The unelected entity and purveyor of chaos, better known as The Federal Reserve, will issue its latest edicts today and the guardian of the dual mandate of 2% Inflation and Full Employment is brewing up, nothing short of a disaster.
Strident in maintaining its foot on the monetary policy gas, blowing way past 2% inflation and with unemployment now at pre-pandemic levels, the Fed is now concerned about inflation. Never mind the gigantic blunder in terming it “transitory” (now removed, after the fact, of course), but the hubris in that it could control/manage the effects, when history has shown the Fed policy pendulum, always swings beyond reason, is mind blowing.
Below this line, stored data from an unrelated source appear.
Definition storePostSend (s : t) : res t :=
  e ← vget (storeQueue (sq s)) (storeWBIdx (sq s));
  x ← thePtr (inst e);
  i ← deref s x;
  s ← (if stalled (stall s) && (sn i =? stallingStoreIsn (stall s)) then unstall s else Ok s);
  s ← (if negb (isStoreConditional (kind i)) then upd s x setCompleted else Ok s);
  let s := if needsTSO par then with_port s (with_inFlight (port s) true) else s in
  Ok (with_sq s (with_WBIdx (sq s) (incrStIdx (sq s) (storeWBIdx (sq s))))).

Definition sendStore (s : t) (data_pkt : Packet) : res (bool * t) :=
  let ok := accepts (log s) data_pkt in
  let s := say s [Send data_pkt ok] in
  if ok then Ok (true, s)
  else
    _ ← assert_ (bool_decide (retryPkt (port s) = None));
    Ok (false, with_port s (mkPort (usedStorePorts (port s)) (Some data_pkt) true (storeInFlight (port s)))).

Definition recvRetry (s : t) : res t :=
  if isStoreBlocked (port s) then
    match retryPkt (port s) with
    | None => Err AssertFail
    | Some pkt =>
        let ok := accepts (log s) pkt in
        let s := say s [Send pkt ok] in
        if ok then
          s ← storePostSend s; Ok (with_port s (mkPort (usedStorePorts (port s)) None false (storeInFlight (port s))))
        else Ok s
    end
  else Ok s.

(** The bytes a store writes. *)
Definition store_bytes (e : SQEntry) (n : Z) : res (list Z) :=
  if isAllZeros e then Ok (replicate (Z.to_nat n) 0)
  else _ ← guard_ (n <=? vlen (data e)) OutOfRange; Ok (take (Z.to_nat n) (data e)).

Definition next_WB (s : t) : t := with_sq s (with_WBIdx (sq s) (incrStIdx (sq s) (storeWBIdx (sq s)))).

(** One store, from the store port on. *)
Definition writeback_one (s : t) (e : SQEntry) (x : positive) (i : DynInst) : res t :=
  r ← (match req e with Some r => Ok r | None => Err AssertFail end);
  _ ← assert_ (negb (committed e));
  s ← mod_entry s (storeWBIdx (sq s)) set_committed;
  _ ← assert_ (bool_decide (memData i = None));
  d ← store_bytes e (getSize r);
  s ← upd s x (set_memData d);
  let pkt := mkPkt r x (u8 (storeWBIdx (sq s))) false (negb (isStoreConditional (kind i))) d in
  if isStoreConditional (kind i) && negb (handleLockedWrite (log s) x r) then
    s ← completeStore (say s [ScheduleWriteback pkt]) (storeWBIdx (sq s)); Ok (next_WB s)
  else if isMmappedIpr r then
    _ ← assert_ (negb (isStoreConditional (kind i)));
    s ← completeStore (say s [IprWrite pkt]) (storeWBIdx (sq s)); Ok (next_WB s)
  else
    '(ok, s) ← sendStore s pkt;
    if (ok : bool) then storePostSend s else Ok s.

Fixpoint writeback_loop (fuel : nat) (s : t) : res t :=
  match fuel with
  | O => Err Diverges
  | S fuel =>
      let q := sq s in
      if (0 <? storesToWB q) && negb (storeWBIdx q =? storeTail q) then
        e ← vget (storeQueue q) (storeWBIdx q);
        match inst e with
        | None => Ok s
        | Some x =>
            if canWB e && (negb (needsTSO par) || negb (storeInFlight (port s))) && (usedStorePorts (port s) <? cacheStorePorts par) then
              if isStoreBlocked (port s) then Ok s
              else if size e =? 0 then s ← completeStore s (storeWBIdx q); writeback_loop fuel (next_WB s)
              else
                let s := with_port s (with_used (port s) (usedStorePorts (port s) + 1)) in
                i ← deref s x;
                if isDataPrefetch (kind i) then writeback_loop fuel (next_WB s)
                else s ← writeback_one s e x i; writeback_loop fuel s
            else Ok s
        end
      else Ok s
  end.

Definition writebackStores (s : t) : res t :=
  s ← writeback_loop (S (S (Z.to_nat (SQEntries (sq s))))) s;
  let s := with_port s (with_used (port s) 0) in
  _ ← assert_ ((0 <=? stores (sq s)) && (0 <=? storesToWB (sq s)));
  Ok s.

(** *** Squash *)
Fixpoint squash_loads (fuel : nat) (s : t) (load_idx squashed_num : Z) : res t :=
  match fuel with
  | O => Err Diverges
  | S fuel =>
      let q := lq s in
      if loads q =? 0 then Ok s
      else
        p ← vget (loadQueue q) load_idx;
        x ← thePtr p;
        i ← deref s x;
        if squashed_num <? sn i then
          let s := if stalled (stall s) && (load_idx =? stallingLoadIdx (stall s)) then with_stall s (mkStall false 0 0) else s in
          s ← upd s x setSquashed;
          l ← vset (loadQueue q) load_idx None;
          let s := with_lq s (mkLQ l (LQEntries q) (loads q - 1) (loadHead q) load_idx) in
          squash_loads fuel s (decrLdIdx q load_idx) squashed_num
        else Ok s
  end.

Fixpoint squash_stores (fuel : nat) (s : t) (store_idx squashed_num : Z) : res t :=
  match fuel with
  | O => Err Diverges
  | S fuel =>
      let q := sq s in
      if stores q =? 0 then Ok s
      else
        e ← vget (storeQueue q) store_idx;
        x ← thePtr (inst e);
        i ← deref s x;
        if squashed_num <? sn i then
          if canWB e then Ok s
          else if stalled (stall s) && (sn i =? stallingStoreIsn (stall s)) then Err (Panic "Is stalled should have been cleared by stalling load!")
          else
            s ← upd s x setSquashed;
            l ← vset (storeQueue q) store_idx (clear_entry e);
            let s := with_sq s (mkStoreQ l (SQEntries q) (stores q - 1) (storesToWB q) (storeHead q) (storeWBIdx q) store_idx) in
            squash_stores fuel s (decrStIdx q store_idx) squashed_num
        else Ok s
  end.

Definition squash (s : t) (squashed_num : Z) : res t :=
  s ← squash_loads (S (Z.to_nat (LQEntries (lq s)))) s (decrLdIdx (lq s) (loadTail (lq s))) squashed_num;
  s ← (match memDepViolator s with
       | Some v => i ← deref s v; Ok (if squashed_num <? sn i then with_violator s None else s)
       | None => Ok s
       end);
  squash_stores (S (Z.to_nat (SQEntries (sq s)))) s (decrStIdx (sq s) (storeTail (sq s))) squashed_num.

(** *** Loads: forwarding *)

(** Bytes are written to the load's buffer, which is allocated the first time. *)
Definition fill_memData (i : DynInst) (d : list Z) : res DynInst :=
  match memData i with
  | None => Ok (set_memData d i)
  | Some old => _ ← guard_ (length d <=? length old)%nat OutOfRange; Ok (set_memData (d ++ drop (length d) old) i)
  end.

(** [n] bytes of a store's data, from [shift_amt] on. *)
Definition forwarded_bytes (e : SQEntry) (shift_amt n : Z) : res (list Z) :=
  if isAllZeros e then Ok (replicate (Z.to_nat n) 0)
  else
    _ ← guard_ ((0 <=? shift_amt) && (shift_amt + n <=? vlen (data e))) OutOfRange;
    Ok (take (Z.to_nat n) (drop (Z.to_nat shift_amt) (data e))).

Definition has_lower_limit (r : Request) (st : DynInst) : bool := effAddr (access st) <=? getVaddr r.
Definition has_upper_limit (r : Request) (st : DynInst) (store_size : Z) : bool := u64 (getVaddr r + getSize r) <=? u64 (effAddr (access st) + store_size).
Definition lower_part (r : Request) (st : DynInst) (store_size : Z) : bool := getVaddr r <? u64 (effAddr (access st) + store_size).
Definition upper_part (r : Request) (st : DynInst) : bool := effAddr (access st) <? u64 (getVaddr r + getSize r).

Definition partial_match (r : Request) (st : DynInst) (n : Z) : bool :=
  (negb (isLLSC r) &&
   ((has_lower_limit r st && lower_part r st n) || (has_upper_limit r st n && upper_part r st) || (lower_part r st n && upper_part r st))) ||
  (isLLSC r && ((has_lower_limit r st || upper_part r st) && (has_upper_limit r st n || lower_part r st n))).

Definition forward (s : t) (x : positive) (load_idx : Z) (r : Request) (e : SQEntry) (st : DynInst) : res t :=
  d ← forwarded_bytes e (getVaddr r - effAddr (access st)) (getSize r);
  i ← deref s x;
  i ← fill_memData i d;
  let s := with_insts s (<[x := i]> (insts s)) in
  Ok (say s [ScheduleWriteback (mkPkt r x (u8 load_idx) true false d)]).

Definition put_off (s : t) (x : positive) (load_idx : Z) (st : DynInst) : res t :=
  i ← deref s x;
  older ← (if stalled (stall s) then
             p ← vget (loadQueue (lq s)) (stallingLoadIdx (stall s)); y ← thePtr p; j ← deref s y; Ok (sn i <? sn j)
           else Ok true);
  let s := if (older : bool) then with_stall s (mkStall true (sn st) load_idx) else s in
  upd (say s [Reschedule x]) x clearIssued.

(** The search among the older stores; [None] when it ends without a match. *)
Fixpoint forward_loop (fuel : nat) (s : t) (x : positive) (load_idx : Z) (r : Request) (store_idx : Z) : res (option t) :=
  match fuel with
  | O => Err Diverges
  | S fuel =>
      if store_idx =? storeWBIdx (sq s) then Ok None
      else
        let store_idx := decrStIdx (sq s) store_idx in
        e ← vget (storeQueue (sq s)) store_idx;
        match inst e with
        | None => Err AssertFail
        | Some y =>
            if size e =? 0 then forward_loop fuel s x load_idx r store_idx
            else
              st ← deref s y;
              if strictlyOrdered (access st) then forward_loop fuel s x load_idx r store_idx
              else
                _ ← assert_ (effAddrValid (access st));
                if has_lower_limit r st && has_upper_limit r st (size e) && negb (isLLSC r) then s ← forward s x load_idx r e st; Ok (Some s)
                else if partial_match r st (size e) then
                  if completed e then Err (Panic "Should not check one of these")
                  else s ← put_off s x load_idx st; Ok (Some s)
                else forward_loop fuel s x load_idx r store_idx
        end
  end.

Definition access_memory (s : t) (x : positive) (load_idx : Z) (r : Request) : res t :=
  i ← deref s x;
  let d := match memData i with Some d => d | None => replicate (Z.to_nat (getSize r)) uninit end in
  let s := with_insts s (<[x := set_memData d i]> (insts s)) in
  let pkt := mkPkt r x (u8 load_idx) true false d in
  let ok := accepts (log s) pkt in
  let s := say s [Send pkt ok] in
  Ok (if ok then s else say s [BlockMemInst x]).

Definition read (s : t) (r : Request) (load_idx : Z) : res (option Fault * t) :=
  p ← vget (loadQueue (lq s)) load_idx;
  x ← (match p with Some x => Ok x | None => Err AssertFail end);
  i ← deref s x;
  _ ← assert_ (negb (isExecuted (status i)));
  if isStrictlyOrdered r && (negb (load_idx =? loadHead (lq s)) || negb (isAtCommit (status i))) then
    Ok (Some M5PanicFault, say s [Reschedule x])
  else
    let s := if isLLSC r then say s [LockedRead x r] else s in
    if isMmappedIpr r then
      _ ← assert_ (bool_decide (memData i = None));
      let d := handleIprRead (log s) x r in
      let pkt := mkPkt r x (u8 load_idx) true false d in
      s ← upd s x (set_memData d);
      Ok (None, say s [IprRead pkt; ScheduleWriteback pkt])
    else
      f ← (if sqIdx i =? -1 then Ok None else forward_loop (S (Z.to_nat (SQEntries (sq s)))) s x load_idx r (sqIdx i));
      match f with
      | Some s => Ok (None, s)
      | None => s ← access_memory s x load_idx r; Ok (None, s)
      end.

(** *** Stores: data *)
Definition write (s : t) (r : Request) (bytes : list Z) (store_idx : Z) : res (option Fault * t) :=
  e ← vget (storeQueue (sq s)) store_idx;
  _ ← assert_ (bool_decide (inst e ≠ None));
  let n := getSize r in
  _ ← assert_ ((n <=? vlen (data e)) || isBlockZero r);
  d ← (if isBlockZero r then Ok (data e)
       else _ ← guard_ (n <=? vlen bytes) OutOfRange; Ok (take (Z.to_nat n) bytes ++ drop (Z.to_nat n) (data e)));
  l ← vset (storeQueue (sq s)) store_idx (mkSQ (inst e) (Some r) (u8 n) d (canWB e) (committed e) (completed e) (isBlockZero r));
  Ok (None, with_sq s (with_entries (sq s) l)).
(* ===== verification/LsqRing.v ===== *)
(** * The load-store queue unit: circular queues

    Both queues are arrays with a head and a tail, in which one slot stays free.  They
    represent lists, oldest first, and the operations are operations on the lists. *)

From stdpp Require Import sorting.
From S2P Require Import Prelude Lsq.

Module LsqRing.
Import LSQUnit.

(** ** Slots *)
Definition slot (n h : Z) (k : Z) : Z := (h + k) mod n.

Lemma lsq_slot_range n h k : 0 < n → 0 ≤ slot n h k < n.
Proof. intros. apply Z.mod_pos_bound. lia. Qed.

Lemma slot_0 n h : 0 ≤ h < n → slot n h 0 = h.
Proof. intros. unfold slot. rewrite Z.add_0_r. by apply Z.mod_small. Qed.

Lemma slot_slot n h a b : slot n (slot n h a) b = slot n h (a + b).
Proof. unfold slot. rewrite Zplus_mod_idemp_l. f_equal. lia. Qed.

Lemma lsq_slot_inj n h a b : 0 ≤ a < n → 0 ≤ b < n → slot n h a = slot n h b → a = b.
Proof.
  unfold slot. intros Ha Hb E. pose proof (Z.mod_eq (h + a) n ltac:(lia)). pose proof (Z.mod_eq (h + b) n ltac:(lia)).
  assert (a - b = n * ((h + a) / n - (h + b) / n)) by lia. assert ((h + a) / n - (h + b) / n = 0 ∨ n ≤ Z.abs (a - b)) as [E0|]; [nia|nia|lia].
Qed.

Lemma slot_incr n h k : 0 < n → (if n <=? slot n h k + 1 then 0 else slot n h k + 1) = slot n h (k + 1).
Proof.
  intros Hn. pose proof (lsq_slot_range n h k Hn). rewrite <-(slot_slot n h k 1). generalize dependent (slot n h k). intros a Ha. unfold slot. destruct (Z.leb_spec n (a + 1)).
  - assert (a + 1 = n) as -> by lia. by rewrite Z.mod_same by lia.
  - by rewrite Z.mod_small by lia.
Qed.

Lemma slot_decr n h k : 0 < n → (if slot n h k - 1 <? 0 then slot n h k - 1 + n else slot n h k - 1) = slot n h (k - 1).
Proof.
  intros Hn. pose proof (lsq_slot_range n h k Hn). change (k - 1) with (k + -1). rewrite <-(slot_slot n h k (-1)). generalize dependent (slot n h k). intros a Ha. unfold slot. destruct (Z.ltb_spec (a - 1) 0).
  - assert (a = 0) as -> by lia. rewrite <-(Z.mod_unique_pos (0 + -1) n (-1) (n - 1)) by lia. lia.
  - rewrite Z.mod_small by lia. lia.
Qed.

Lemma slot_empty n h k : 0 ≤ h < n → 0 ≤ k < n → slot n h k = h ↔ k = 0.
Proof. intros Hh Hk. split; [|intros ->; by apply slot_0]. intros E. apply (lsq_slot_inj n h); [lia..|]. by rewrite slot_0. Qed.

(** ** Rings *)
Section ring.
Context {A : Type}.
Implicit Types (l es : list A).

(** The slots from [h] on hold [es]. *)
Definition ring l (h : Z) es : Prop :=
  0 ≤ h < vlen l ∧ vlen es < vlen l ∧ ∀ k e, es !! k = Some e → l !! Z.to_nat (slot (vlen l) h (Z.of_nat k)) = Some e.

Lemma ring_get l h es k e : ring l h es → es !! k = Some e → vget l (slot (vlen l) h (Z.of_nat k)) = Ok e.
Proof. intros (Hh & _ & Hr) Hk. apply vget_in; [apply lsq_slot_range; lia|by apply Hr]. Qed.

Lemma vlen_insert_at l (k : nat) (e : A) : vlen (<[k := e]> l) = vlen l.
Proof. unfold vlen. by rewrite length_insert. Qed.

Lemma slot_ne l h (a b : Z) : 0 ≤ h < vlen l → 0 ≤ a < vlen l → 0 ≤ b < vlen l → a ≠ b → Z.to_nat (slot (vlen l) h a) ≠ Z.to_nat (slot (vlen l) h b).
Proof.
  intros Hh Ha Hb Hne E. apply Hne, (lsq_slot_inj (vlen l) h); [done..|]. pose proof (lsq_slot_range (vlen l) h a ltac:(lia)). pose proof (lsq_slot_range (vlen l) h b ltac:(lia)). lia.
Qed.

Lemma vset_slot l h k e : 0 ≤ h < vlen l → vset l (slot (vlen l) h k) e = Ok (<[Z.to_nat (slot (vlen l) h k) := e]> l).
Proof. intros Hh. apply vset_in. apply lsq_slot_range. lia. Qed.

Lemma slot_lookup l h k e : 0 ≤ h < vlen l → <[Z.to_nat (slot (vlen l) h k) := e]> l !! Z.to_nat (slot (vlen l) h k) = Some e.
Proof. intros Hh. apply list_lookup_insert_eq. pose proof (lsq_slot_range (vlen l) h k ltac:(lia)). unfold vlen in *. lia. Qed.

Lemma ring_push l h es e : ring l h es → vlen es + 1 < vlen l → ring (<[Z.to_nat (slot (vlen l) h (vlen es)) := e]> l) h (es ++ [e]).
Proof.
  intros (Hh & Hn & Hr) Hlt. unfold ring. rewrite vlen_insert_at. split; [done|]. split; [unfold vlen in *; rewrite length_app; simpl; lia|].
  intros k x Hk. apply lookup_app_Some in Hk as [Hk|[Hle Hk]].
  - rewrite list_lookup_insert_ne; [by apply Hr|]. apply lookup_lt_Some in Hk. apply slot_ne; unfold vlen in *; lia.
  - apply list_lookup_singleton_Some in Hk as [Hk <-]. assert (Z.of_nat k = vlen es) as -> by (unfold vlen; lia). by apply slot_lookup.
Qed.

Lemma ring_update l h es k e : ring l h es → (k < length es)%nat → ring (<[Z.to_nat (slot (vlen l) h (Z.of_nat k)) := e]> l) h (<[k := e]> es).
Proof.
  intros (Hh & Hn & Hr) Hk. unfold ring. rewrite !vlen_insert_at. split; [done|]. split; [done|]. intros j x Hj.
  destruct (decide (j = k)) as [->|Hne].
  - rewrite list_lookup_insert_eq in Hj by done. injection Hj as <-. by apply slot_lookup.
  - rewrite list_lookup_insert_ne in Hj by done. rewrite list_lookup_insert_ne; [by apply Hr|]. apply lookup_lt_Some in Hj. apply slot_ne; unfold vlen in *; lia.
Qed.

Lemma ring_pop l h e es : ring l h (e :: es) → ring l (slot (vlen l) h 1) es.
Proof.
  intros (Hh & Hn & Hr). split; [apply lsq_slot_range; lia|]. split; [unfold vlen in *; simpl in Hn; lia|]. intros k x Hk. rewrite slot_slot.
  replace (1 + Z.of_nat k) with (Z.of_nat (S k)) by lia. by apply Hr.
Qed.

Lemma ring_shorter l h es k : ring l h es → ring l h (take k es).
Proof. intros (Hh & Hn & Hr). split; [done|]. split; [unfold vlen in *; rewrite length_take; lia|]. intros j x Hj. apply lookup_take_Some in Hj as [Hj _]. by apply Hr. Qed.

(** A slot outside may change. *)
Lemma ring_outside l h es k e : ring l h es → vlen es ≤ k < vlen l → ring (<[Z.to_nat (slot (vlen l) h k) := e]> l) h es.
Proof.
  intros (Hh & Hn & Hr) Hk. unfold ring. rewrite vlen_insert_at. split; [done|]. split; [done|]. intros j x Hj.
  rewrite list_lookup_insert_ne; [by apply Hr|]. apply lookup_lt_Some in Hj. apply slot_ne; unfold vlen in *; lia.
Qed.

Lemma ring_clear_head l h e es x : ring l h (e :: es) → ring (<[Z.to_nat h := x]> l) (slot (vlen l) h 1) es.
Proof.
  intros Hr. pose proof Hr as (Hh & Hn & _). assert (h = slot (vlen l) (slot (vlen l) h 1) (vlen l - 1)) as E.
  { rewrite slot_slot. unfold slot. replace (h + (1 + (vlen l - 1))) with (h + 1 * vlen l) by lia. rewrite Z.mod_add, Z.mod_small by lia. done. }
  rewrite E at 1. apply ring_outside; [by eapply ring_pop|]. unfold vlen in *. simpl in Hn. lia.
Qed.
End ring.
End LsqRing.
Bernanke got it wrong; Yellen got it wrong; Powell got it wrong. Sense a pattern here. Every Fed Chair had the opportunity to raise interest rates or eliminate “emergency measures,” but chickened out as one excuse or another prevented them from doing what was NEEDED, not wanted.
Economic markets need cycles, not a safety net. It is healthy for excesses to be corrected (read: Lose Money) so it doesn’t become “policy”. Eradicate moral hazard and that is one big way to control risk taking, both in the public and private sectors.
We are about to embark upon a period of ‘Wringing out the Excess’, in what will be higher prices, lower investment returns and dare I say, the return of delayed, not instant, gratification. Dust off your sound money principles, like living within your means and whereas the road ahead for many (debt-laden) will be turbulent, your financial future will be secure.